Having organized a labor union at a Boston candy store when I was 15, during the Depression — where students worked nights and weekends for 35 cents an hour — I am not anti-labor union. Threatening a strike as Christmas business neared, we won our 50 cents an hour.

But in recent years, as a reporter on education, I have found teachers’ unions bullishly and contractually protective of their members’ jobs, most commonly at the expense of low-income and minority students.

For one example, “The dismissal process for grossly ineffective teachers in California is so complex and costly that it does not work; many districts do not even bother trying” (“A historic victory for America’s kids,” Campbell Brown, New York Daily News, June 11).

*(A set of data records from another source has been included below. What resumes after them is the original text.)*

(* ===== verification/Products.v ===== *)
(** * Annotations, domains and ranges are counted exactly

    The counting passes and the emission read each annotation assertion the
    same way; what is left to show is that its value can be rendered.  The
    preflight multiplies the domains and ranges of a property in the order of
    the domain axioms; emission groups the same pairs by property in byte
    order. *)

From stdpp Require Import sorting relations.
From S2P Require Import Prelude Errors Partial Lists Tags Text Readers Columns Nodes Properties Classes Graphs.
From S2P Require Import Structure Reach Validated Anonymous Sort Stats Rules Table Planning Plans Populate Provenance.
From S2P Require Import Roles Emission Overlay Preparation Preflight Cursor Emit Exact.
Local Open Scope string_scope.
Local Open Scope list_scope.
Local Open Scope N_scope.

(** ** The text of an annotation value *)

Section values.
Context `{LowercaseTable} (columns : DirectColumns) (maximum : usize).

Lemma scalar_payload_within i kind payload :
  scalar_payload columns i kind = Ok payload -> len payload <= len columns.(scalar_bytes).
Proof using Type.
  unfold scalar_payload. intros Hp. follow_both.
  match goal with H : get_range _ _ _ = Some _ |- _ =>
    pose proof (get_range_len _ _ _ _ H); apply get_range_Some in H as (_&?&_) end. lia.
Qed.

Lemma from_utf8_payload payload error t : from_utf8 payload error = Ok t -> t = payload.
Proof using Type. unfold from_utf8. by destruct (utf8_decode payload); intros [= <-]. Qed.

Lemma iri_within n t : iri columns n maximum = Ok t -> len t <= len columns.(scalar_bytes).
Proof using Type.
  unfold iri. intros Hi. follow_both.
  match goal with H : from_utf8 _ _ = Ok _ |- _ => apply from_utf8_payload in H as -> end.
  by eapply scalar_payload_within.
Qed.

Lemma datatype_within n t :
  named_datatype_iri columns n maximum = Ok t -> len t <= len columns.(scalar_bytes).
Proof using Type. unfold named_datatype_iri, named_entity_iri. intros Hi. follow_both. by eapply iri_within. Qed.

Lemma literal_within n lexical datatype :
  literal_parts columns n maximum = Ok (lexical, datatype) ->
  len lexical <= len columns.(scalar_bytes) /\ len datatype <= len columns.(scalar_bytes).
Proof using Type.
  unfold literal_parts. intros (tag&_&Hl)%bind_Ok. destruct (negb _); [done|].
  apply bind_Ok in Hl as (start&_&Hl). apply bind_Ok in Hl as (payload&Hp&Hl).
  apply bind_Ok in Hl as (t&Ht%from_utf8_payload&Hl). subst t.
  apply bind_Ok in Hl as (datatype_id&_&Hl). apply bind_Ok in Hl as (t&Ht&Hl).
  apply bind_Ok in Hl as (kind&_&Hl). apply bind_Ok in Hl as (u&_&[= <- <-]).
  split; [by eapply scalar_payload_within|by eapply datatype_within].
Qed.

(** A value of the assertion [node] that can be rendered. *)
Definition value_of (node : usize) (v : AnnotationValue) : Prop :=
  match v with
  | Borrowed _ => True
  | AnonymousValue n => refers columns node n /\ is_anonymous columns n
  | Typed lexical datatype =>
      len lexical <= len columns.(scalar_bytes) /\ len datatype <= len columns.(scalar_bytes)
  end.

Context (small : field_count columns <= usize_max).

Lemma annotation_value_of node arity start k c v :
  exact_fields columns node arity = Ok start -> k < arity ->
  field_node columns (start +w k) = Ok c ->
  annotation_value columns c maximum = Ok v -> value_of node v.
Proof using small.
  intros Hs Hk Hc. unfold annotation_value. intros Hv. follow_both; cbn; try done.
  - split; [by eapply field_refers_node|]. unfold is_anonymous.
    match goal with H : (?t =? TAG_ANONYMOUS_INDIVIDUAL) = true |- _ => apply N.eqb_eq in H; congruence end.
  - by eapply literal_within.
Qed.

Lemma annotation_projection_value node :
  post (fun o => match o with Some p => value_of node p.(annotation_projected) | None => True end)
    (annotation_projection columns node maximum).
Proof using small.
  unfold annotation_projection.
  eapply post_bind; [apply post_trivial|intros tag _]. destruct (negb _); [by apply post_lift|].
  eapply post_bind; [apply post_lift, ensures_self|intros start Hs].
  eapply post_bind; [apply post_trivial|intros property_id _].
  eapply post_bind; [apply post_trivial|intros property _]. destruct (negb _); [by apply post_ret|].
  eapply post_bind; [apply post_trivial|intros subject_id _].
  eapply post_bind; [apply post_trivial|intros subject_tag _].
  destruct (subject_tag =? _); [eapply post_bind; [apply post_trivial|by intros; apply post_ret]|].
  destruct (negb _); [by apply post_lift|].
  eapply post_bind; [apply post_trivial|intros source _].
  eapply post_bind; [apply post_trivial|intros is_class _]. destruct (negb _); [by apply post_ret|].
  eapply post_bind; [apply post_lift, ensures_self|intros value_id Hv].
  eapply post_bind; [apply post_lift, ensures_self|intros value Hval]. apply post_ret.
  apply (annotation_value_of node 4 start 2 value_id); [done|lia|done|done].
Qed.
End values.

(** ** The annotations of a root document *)

Section documents.
Context `{LowercaseTable} (columns : DirectColumns) (maximum : usize).
Context (plan : SelectedRootRulePlan) (log : list Logged).
Context (planned : populated columns maximum (root_count columns) plan log).

(** An annotation assertion among the selected roots. *)
Definition annotation_node (n : usize) : Prop :=
  exists r, r ∈ log /\ is_handler RootRuleHandler.AnnotationAssertion r = true /\ r.(logged_node) = n.

Lemma log_at i n rule :
  root_is_selected columns i = Ok true -> root_id columns i = Ok n -> i < root_count columns ->
  resolved_root_rule_at plan.(rule_indexes) i = Ok rule ->
  rule.(handler) = RootRuleHandler.AnnotationAssertion -> annotation_node n.
Proof using planned.
  intros Hs Hn Hi Hrule Hh.
  assert (Hin : i ∈ logged_root <$> log).
  { rewrite (populated_roots _ _ _ _ _ planned). apply list_elem_of_filter. split; [done|].
    apply elem_of_range. lia. }
  apply list_elem_of_fmap in Hin as (r&->&Hr). exists r.
  pose proof (log_ok _ _ _ _ planned r Hr) as Hok. split; [done|]. split.
  - apply bool_decide_eq_true. pose proof (logged_index _ _ _ _ Hok). congruence.
  - pose proof (logged_id _ _ _ _ Hok). congruence.
Qed.

Lemma find_closure_node_post root_columns fuel root_node closure_index :
  post (fun found => forall n, found.1 = Some n -> annotation_node n)
    (find_closure_node columns plan.(rule_indexes) root_columns fuel root_node closure_index).
Proof using planned.
  revert closure_index. induction fuel as [|fuel IH]; intros i; cbn [find_closure_node].
  { destruct (negb _); [by apply post_ret|by apply post_lift]. }
  destruct (N.ltb_spec i (root_count columns)); cbn [negb]; [|by apply post_ret].
  eapply post_bind; [apply post_lift, ensures_self|intros b Hb]. cbn beta in Hb.
  destruct b; cbn [negb]; [|apply IH].
  eapply post_bind; [apply post_lift, ensures_self|intros n Hn].
  eapply post_bind; [apply post_lift, ensures_self|intros rule Hrule].
  destruct (bool_decide _) eqn:Hh; cbn [negb]; [|apply IH].
  eapply post_bind; [apply post_trivial|intros b _].
  destruct b; [|apply IH]. apply post_ret. intros n' [= <-].
  apply bool_decide_eq_true in Hh. by apply (log_at i n rule).
Qed.

Lemma select_root_annotation_nodes_post root_columns root_rule_indexes :
  post (fun nodes => len nodes <= root_count root_columns /\ forall n, n ∈ nodes -> annotation_node n)
    (select_root_annotation_nodes columns plan.(rule_indexes) root_columns root_rule_indexes).
Proof using planned.
  unfold select_root_annotation_nodes.
  eapply (post_bind (fun st => len st.1 <= root_count root_columns /\
    forall n, n ∈ st.1 -> annotation_node n)); [|intros [nodes i] Hn; by apply post_ret].
  eapply post_mono; [|apply (post_foldM_ind (fun visited st => len st.1 <= len visited /\
    forall n, n ∈ st.1 -> annotation_node n))].
  - intros st [Hl Hn]. split; [|done]. unfold len in Hl at 2. rewrite length_range in Hl. lia.
  - split; [done|by intros n ?%elem_of_nil].
  - intros visited x rest [nodes i] _ [Hl Hn]. cbn [fst] in Hl, Hn. unfold select_annotation_step.
    assert (Hskip : len nodes <= len (visited ++ [x])) by (rewrite len_app; lia).
    eapply post_bind; [apply post_trivial|intros _ _].
    eapply post_bind; [apply post_trivial|intros b _]. destruct (negb b); [by apply post_ret|].
    eapply post_bind; [apply post_trivial|intros rule _].
    eapply post_bind; [apply post_trivial|intros root_node _]. destruct (negb _); [by apply post_ret|].
    eapply post_bind; [apply find_closure_node_post|intros [found i'] Hf].
    eapply post_bind; [apply post_lift, ensures_self|intros n Hfound%ok_or_Ok]. apply post_ret. cbn. split.
    + rewrite !len_app, !len_cons. lia.
    + intros n' [?| ->%list_elem_of_singleton]%elem_of_app; [by apply Hn|by apply Hf].
Qed.
End documents.

(** ** Annotation assertions *)

Section annotated.
Context `{LowercaseTable} (columns : DirectColumns) (P : DirectPreparation).
Context (plan : SelectedRootRulePlan) (log : list Logged).

Abbreviation max := (Cursor.maximum P).

Context (planned : populated columns max (root_count columns) plan log).

Definition node_weight (n : usize) : N :=
  match run (annotation_projection columns n max) with Ok (Some _) => 1 | _ => 0 end.

Definition readable (n : usize) : Prop :=
  exists o, run (annotation_projection columns n max) = Ok o.

(** ** The counting passes *)

Lemma count_annotation_post counts projection :
  ensures (fun c => c.(annotation_edges)
      = counts.(annotation_edges) + match projection with Some _ => 1 | None => 0 end)
    (count_annotation counts projection).
Proof using Type.
  unfold count_annotation. destruct projection as [p|]; [|apply ensures_Ok; by rewrite N.add_0_r].
  intros c (v&[-> _]%ok_or_Ok%checked_add_Some&(u&_&[= <-])%bind_Ok)%bind_Ok. done.
Qed.

Lemma count_node_post counts n :
  post (fun c => c.(annotation_edges) = counts.(annotation_edges) + node_weight n /\ readable n)
    (projection ← annotation_projection columns n max; !count_annotation counts projection).
Proof using Type.
  eapply post_bind; [apply post_transparent, _|intros o Ho]. cbn beta in Ho.
  apply post_lift. eapply ensures_mono; [|apply count_annotation_post].
  intros c ->. unfold node_weight. rewrite Ho. split; [by destruct o|by exists o].
Qed.

Definition annotation_weight (r : Logged) : N :=
  if is_handler RootRuleHandler.AnnotationAssertion r then node_weight r.(logged_node) else 0.

Lemma annotation_count_post :
  post (fun counts => counts.(annotation_edges) = sum annotation_weight log /\
      forall r, r ∈ log -> is_handler RootRuleHandler.AnnotationAssertion r = true ->
        readable r.(logged_node))
    (annotation_edge_counts columns plan.(rule_indexes) max).
Proof using planned.
  unfold annotation_edge_counts.
  apply (selected_loop _ _ _ _ planned (fun visited counts =>
    counts.(annotation_edges) = sum annotation_weight visited /\
    forall r, r ∈ visited -> is_handler RootRuleHandler.AnnotationAssertion r = true ->
      readable r.(logged_node))); [split; [done|by intros r ?%elem_of_nil]|].
  intros visited r rest counts Hl [Hc Hread]. assert (Hr : r ∈ log) by (rewrite Hl; set_solver).
  pose proof (log_ok _ _ _ _ planned r Hr) as Hok. rewrite sum_snoc. unfold annotation_weight at 2.
  eapply post_bind; [apply post_lift, ensures_self|intros n Hn]. cbn beta in Hn.
  rewrite (logged_id _ _ _ _ Hok) in Hn. injection Hn as <-.
  eapply post_bind; [apply post_lift, ensures_self|intros rule Hrule]. cbn beta in Hrule.
  rewrite (logged_index _ _ _ _ Hok) in Hrule. injection Hrule as <-.
  change (has_handler RootRuleHandler.AnnotationAssertion (logged_rule r))
    with (is_handler RootRuleHandler.AnnotationAssertion r).
  destruct (is_handler _ r) eqn:Hh; cbn [negb].
  - eapply post_mono; [|apply count_node_post]. intros c [-> Hn]. split; [by rewrite Hc|].
    intros r' [?| ->%list_elem_of_singleton]%elem_of_app ?; [by apply Hread|done].
  - apply post_ret. split; [by rewrite N.add_0_r|].
    intros r' [?| ->%list_elem_of_singleton]%elem_of_app ?; [by apply Hread|congruence].
Qed.

Lemma selected_count_post nodes :
  post (fun counts => counts.(annotation_edges) = sum node_weight nodes /\
      forall n, n ∈ nodes -> readable n)
    (selected_annotation_edge_counts columns nodes max).
Proof using Type.
  unfold selected_annotation_edge_counts.
  apply (enumerate_post _ (fun visited counts => counts.(annotation_edges) = sum node_weight visited /\
    forall n, n ∈ visited -> readable n)); [split; [done|by intros n ?%elem_of_nil]|].
  intros visited n rest counts _ [Hc Hread]. eapply post_mono; [|apply count_node_post].
  intros c [-> Hn]. split; [by rewrite Hc, sum_snoc|].
  intros n' [?| ->%list_elem_of_singleton]%elem_of_app; [by apply Hread|done].
Qed.

(** ** The edges *)

Context (from : prepared_from plan P).
Context {V : Validated columns}.
Context (ids : run (axiom_anonymous_ids columns) = Ok P.(anonymous_ids)).
Context (small : field_count columns <= usize_max).
Context (roomy : 2 * len columns.(scalar_bytes) + 8 <= usize_max).
Definition range_edges (domain : text) (ranges : list text) : list DirectEdge :=
  range ← ranges; role_edges P.(preparation_roles) domain property range.
Definition pair_edges (domains : list text) : list DirectEdge :=
  domain ← domains; range_edges domain (classes_from Range property 0).

(** The cursor while the property is active. *)
Definition active (c : DirectEmissionCursor) : Prop :=
  idle c /\ c.(cursor_phase) = EmissionPhase.DomainRanges /\ c.(active_property) = Some property.

Lemma active_round c : active c -> run (round_of c) = run (pair_round columns P c property).
Proof using Type.
  intros (Hi&Hp&Ha). rewrite idle_round, Hp by done. unfold domain_ranges_round. by rewrite Ha.
Qed.

Lemma ranges_loop n c domain r : n = N.to_nat (root_count columns - r) -> r <= root_count columns ->
  active c -> c.(current_domain) = Some domain -> c.(range_index) = r ->
  let l := range_edges domain (classes_from Range property r) in
  c.(emitted) + len l < usize_max ->
  leads (run (pair_round columns P c property)) l
    (advance (c <| range_index := root_count columns |> <| current_domain := None |>) (len l)).
Proof using All.
  revert c r. induction n as [n IH] using lt_wf_ind. intros c r Hn Hle Ha Hd Hr l Hm.
  unfold pair_round. rewrite Hd. run_steps. rewrite Hr.
  destruct (run_next_class Range property
    "encoded domain/range range cursor overflow"
    "encoded domain/range range span references a silent root"
    "encoded domain/range range span changed after preparation" r Hle)
    as [[R E]|(j&class&Hj&R&E)]; fold (next_range columns P property r) in R;
    rewrite R; run_steps; unfold l in *; rewrite E in *.
  - change (range_edges domain []) with (@nil DirectEdge). change (len []) with 0.
    rewrite advance_0. apply emits_refl.
  - change (range_edges domain (class :: classes_from Range property (j + 1))) with
      (role_edges P.(preparation_roles) domain property class
       ++ range_edges domain (classes_from Range property (j + 1))) in *.
    rewrite len_app in Hm |- *. rewrite start_role_Ok. run_steps. rewrite <- advance_advance.
    set (next := c <| range_index := j + 1 |>).
    eapply leads_app; [exact (leads_role columns P next domain property class (proj1 (proj1 Ha))
      ltac:(cbn; lia))|].
    apply leads_emits.
    set (k := len (role_edges (preparation_roles P) domain property class)) in *.
    rewrite (active_round (advance next k)) by done.
    exact (IH (N.to_nat (root_count columns - (j + 1))) ltac:(lia) (advance next k) (j + 1) eq_refl
      ltac:(lia) Ha Hd eq_refl ltac:(cbn; lia)).
Qed.

(** What is left of [c] when the property is exhausted. *)
Definition exhausted (c c' : DirectEmissionCursor) (l : list DirectEdge) : Prop :=
  idle c' /\ c'.(cursor_phase) = EmissionPhase.DomainRanges /\ c'.(active_property) = None /\
  c'.(previous_property) = c.(previous_property) /\ c'.(emitted) = c.(emitted) + len l.

Lemma pair_round_domain c domain next : c.(current_domain) = None ->
  run (next_domain columns P property c.(domain_index)) = Ok (Some domain, next) ->
  run (pair_round columns P c property) =
  run (pair_round columns P
    (c <| domain_index := next |> <| current_domain := Some domain |> <| range_index := 0 |>) property).
Proof using Type.
  intros Hd R. unfold pair_round. cbn [set_field current_domain range_index]. rewrite Hd. cbv zeta.
  rewrite run_bind by solve_transparent. rewrite run_bind by solve_transparent. rewrite R. run_steps. done.
Qed.

Lemma pair_round_end c next : c.(current_domain) = None ->
  run (next_domain columns P property c.(domain_index)) = Ok (None, next) ->
  run (pair_round columns P c property) =
  Ok (continue (c <| domain_index := next |> <| active_property := None |>)).
Proof using Type.
  intros Hd R. unfold pair_round. rewrite Hd. run_steps. rewrite R. run_steps. done.
Qed.

Lemma domains_loop n c d : n = N.to_nat (root_count columns - d) -> d <= root_count columns ->
  active c -> c.(current_domain) = None -> c.(domain_index) = d ->
  let l := pair_edges (classes_from Domain property d) in
  c.(emitted) + len l < usize_max ->
  exists c', leads (run (pair_round columns P c property)) l c' /\ exhausted c c' l.
Proof using All.
  revert c d. induction n as [n IH] using lt_wf_ind. intros c d Hn Hle Ha Hd Hi l Hm.
  destruct (run_next_class Domain property
    "encoded domain/range domain cursor overflow"
    "encoded domain/range domain span references a silent root"
    "encoded domain/range domain span changed after preparation" d Hle)
    as [[R E]|(j&class&Hj&R&E)]; fold (next_domain columns P property d) in R;
    rewrite <- Hi in R; unfold l in *; rewrite E in *.
  - rewrite (pair_round_end c _ Hd R). eexists. split; [apply emits_refl|].
    unfold exhausted. change (len (pair_edges [])) with 0. rewrite N.add_0_r.
    destruct Ha as (?&?&?). by split_and!.
  - set (first := range_edges class (classes_from Range property 0)).
    set (rest := pair_edges (classes_from Domain property (j + 1))).
    change (pair_edges (class :: classes_from Domain property (j + 1))) with (first ++ rest) in *.
    rewrite len_app in Hm. rewrite (pair_round_domain c class (j + 1) Hd R).
    set (c1 := c <| domain_index := j + 1 |> <| current_domain := Some class |> <| range_index := 0 |>).
    pose proof (ranges_loop _ c1 class 0 eq_refl ltac:(lia) Ha eq_refl eq_refl
      ltac:(unfold first in Hm; cbn; lia)) as L. fold first in L.
    set (c2 := advance _ _) in L.
    destruct (IH (N.to_nat (root_count columns - (j + 1))) ltac:(lia) c2 (j + 1) eq_refl
      ltac:(lia) Ha eq_refl eq_refl ltac:(cbn; fold rest; lia)) as (c'&L'&X).
    exists c'. split.
    + eapply leads_app; [exact L|]. apply leads_emits. by rewrite active_round.
    + destruct X as (?&?&?&?&X). split_and!; try done. rewrite X, len_app. cbn. unfold rest. lia.
Qed.
End active.

(** ** The next paired property *)

Abbreviation entries := (entries_from 0).

Definition range_step (property : text) (st : unit) (i : usize) : outcome (control unit unit) :=
  entry ← base_object_property_class_at P columns i;
  Ok (match entry with
      | Some (kind, candidate, _) =>
          if bool_decide (kind = Range) && bool_decide (candidate = property)
          then Return tt else Continue tt
      | None => Continue tt
      end).

Lemma range_step_eq property i : i < root_count columns ->
  range_step property tt i =
  Ok (match f i with
      | Some (kind, candidate, _) =>
          if bool_decide (kind = Range) && bool_decide (candidate = property)
          then Return tt else Continue tt
      | None => Continue tt
      end).
Proof using All. intros Hi. unfold range_step. by rewrite reads. Qed.

Lemma fold_ranges property n i : n = N.to_nat (root_count columns - i) ->
  fold_until (range_step property) tt (range i (root_count columns))
  = Ok (match classes_from Range property i with [] => Continue tt | _ => Return tt end).
Proof using All.
  revert i. induction n as [|n IH]; intros i Hn.
  - unfold classes_from, entries_from. by rewrite range_empty by lia.
  - rewrite range_cons, classes_from_cons by lia. specialize (IH (i + 1) ltac:(lia)). cbn [fold_until].
    rewrite range_step_eq by lia. cbn [mbind outcome_bind].
    destruct (f i) as [[[k p] class]|]; [|done].
    by destruct (bool_decide (k = Range) && bool_decide (p = property)).
Qed.

Lemma run_has_range property :
  run (base_has_object_property_class_for_property P columns RootDomainRangeEffect.Range property)
  = Ok (negb (bool_decide (classes_from Range property 0 = []))).
Proof using All.
  unfold base_has_object_property_class_for_property. cbn [ObjectPropertyClassRuleKind.from_effect ok_or].
  run_steps. rewrite run_fold_until by (intros [] i; solve_transparent).
  pose proof (fold_ranges property _ 0 eq_refl) as E.
  rewrite (fold_until_ext _ (range_step property)) by (intros [] i; by run_steps).
  rewrite E. cbn. by destruct (classes_from Range property 0).
Qed.

Definition paired_of (i : usize) : option text :=
  match f i with
  | Some (k, p, _) =>
      if bool_decide (k = Domain) && negb (bool_decide (classes_from Range p 0 = []))
      then Some p else None
  | None => None
  end.

Lemma run_paired_step after base i : i < root_count columns ->
  run (paired_step P columns after base i) =
  Ok (match paired_of i with Some p => least_step after base p | None => base end).
Proof using All.
  intros Hi. unfold paired_step, paired_of, least_step, is_after. run_steps. rewrite reads by done.
  run_steps. destruct (f i) as [[[k p] class]|]; [|done].
  assert (Hafter : forall previous, is_le (bytes_cmp p previous) = negb (is_lt (bytes_cmp previous p))).
  { intros previous. rewrite (cmp_opp bytes_cmp previous p). by destruct (bytes_cmp previous p). }
  destruct (bool_decide (k = Domain)); cbn [negb orb andb]; [|done].
  destruct after as [previous|]; [rewrite Hafter; destruct (is_lt (bytes_cmp previous p)) eqn:Ea|];
    (destruct base as [current|]; [destruct (is_lt (bytes_cmp p current)) eqn:Ec|]);
    cbn [negb orb andb]; run_steps; rewrite ?run_has_range; cbn;
    destruct (bool_decide (classes_from Range p 0 = [])); cbn; by rewrite ?Ea, ?Ec.
Qed.

Lemma fold_paired after base i n : n = N.to_nat (root_count columns - i) ->
  foldM (fun base i => run (paired_step P columns after base i)) base (range i (root_count columns))
  = Ok (foldl (least_step after) base (omap paired_of (range i (root_count columns)))).
Proof using All.
  revert base i. induction n as [|n IH]; intros base i Hn.
  - by rewrite range_empty by lia.
  - rewrite range_cons by lia. cbn [foldM]. rewrite run_paired_step by lia. cbn.
    rewrite IH by lia. by destruct (paired_of i).
Qed.

Lemma paired_list_entries : paired_list entries = omap paired_of (range 0 (root_count columns)).
Proof using All.
  unfold paired_list. set (g := paired_entry entries). unfold entries_from.
  generalize (range 0 (root_count columns)) as l. induction l as [|i l IH]; [done|]. cbn.
  unfold paired_of at 1. destruct (f i) as [[[k p] class]|]; cbn; [|done]. rewrite IH.
  unfold classes_from. by destruct (bool_decide (k = Domain)), (bool_decide _).
Qed.

Lemma run_next_paired l k : paired_properties entries = l ++ k ->
  run (next_paired_property P columns (last l)) = Ok (head k).
Proof using All.
  intros E. unfold next_paired_property, has_local_classes. rewrite direct_local.
  rewrite run_foldM by solve_transparent. erewrite fold_paired by done. f_equal.
  rewrite <- paired_list_entries. apply least_of_sorted; rewrite <- E; [apply paired_sorted|].
  apply elem_of_paired.
Qed.

(** ** The phase *)

Lemma domain_ranges_loop c l k : paired_properties entries = l ++ k ->
  idle c -> c.(cursor_phase) = EmissionPhase.DomainRanges -> c.(active_property) = None ->
  c.(previous_property) = last l ->
  let edges := k ≫= property_edges P entries in
  c.(emitted) + len edges < usize_max ->
  exists c', emits c edges c' /\ idle c' /\ c'.(cursor_phase) = EmissionPhase.Finished /\
    c'.(emitted) = c.(emitted) + len edges.
Proof using All.
  revert c l. induction k as [|p k IH]; intros c l E Hi Hp Ha Hpr edges Hm;
    (assert (R : run (round_of c) = run (domain_ranges_round columns P c)) by (by rewrite idle_round, Hp));
    unfold domain_ranges_round in R; rewrite Ha, Hpr in R;
    rewrite run_bind in R by solve_transparent; rewrite (run_next_paired l _ E) in R;
    cbn [mbind outcome_bind head] in R.
  - eexists. split; [apply emits_one; exact R|]. split_and!; [done..|]. apply eq_sym, N.add_0_r.
  - set (c1 := c <| previous_property := Some p |> <| active_property := Some p |>
                 <| current_domain := None |> <| domain_index := 0 |> <| range_index := 0 |>) in R.
    assert (Hedges : edges = pair_edges p (classes_from Domain p 0) ++ (k ≫= property_edges P entries))
      by done.
    clearbody edges. subst edges. rewrite len_app in Hm.
    destruct (domains_loop p _ c1 0 eq_refl ltac:(lia)) as (c2&L&I&Hp2&Ha2&Hpr2&Hm2);
      [done|done|done|cbn; lia|].
    destruct (IH c2 (l ++ [p])) as (c'&L'&?&?&Hm'); [by rewrite <- app_assoc|done..| | |].
    + by rewrite last_snoc.
    + rewrite Hm2. cbn. lia.
    + exists c'. split_and!; try done.
      * eapply emits_app; [|exact L']. apply leads_emits. by rewrite R.
      * rewrite Hm', Hm2, len_app. cbn. lia.
Qed.
End pairs.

The “historic victory” was in Vergara v. California, a case brought by nine student plaintiffs, decided on June 10 (“Historic Victory for Students in Vergara v. California: Court Strikes Down Five Provisions of the California Education Code as Unconstitutional,” studentsmatter.org/victory).

This decision, from Judge Rolf M. Treu of the California Superior Court for the County of Los Angeles, is not final. He had to order a stay pending an appeal — inevitable in this case.

Nonetheless, as news of this potentially huge setback for other states’ teachers’ unions spreads, many parents of public school students are organizing to bring this life-changing equal-protection reform to their children.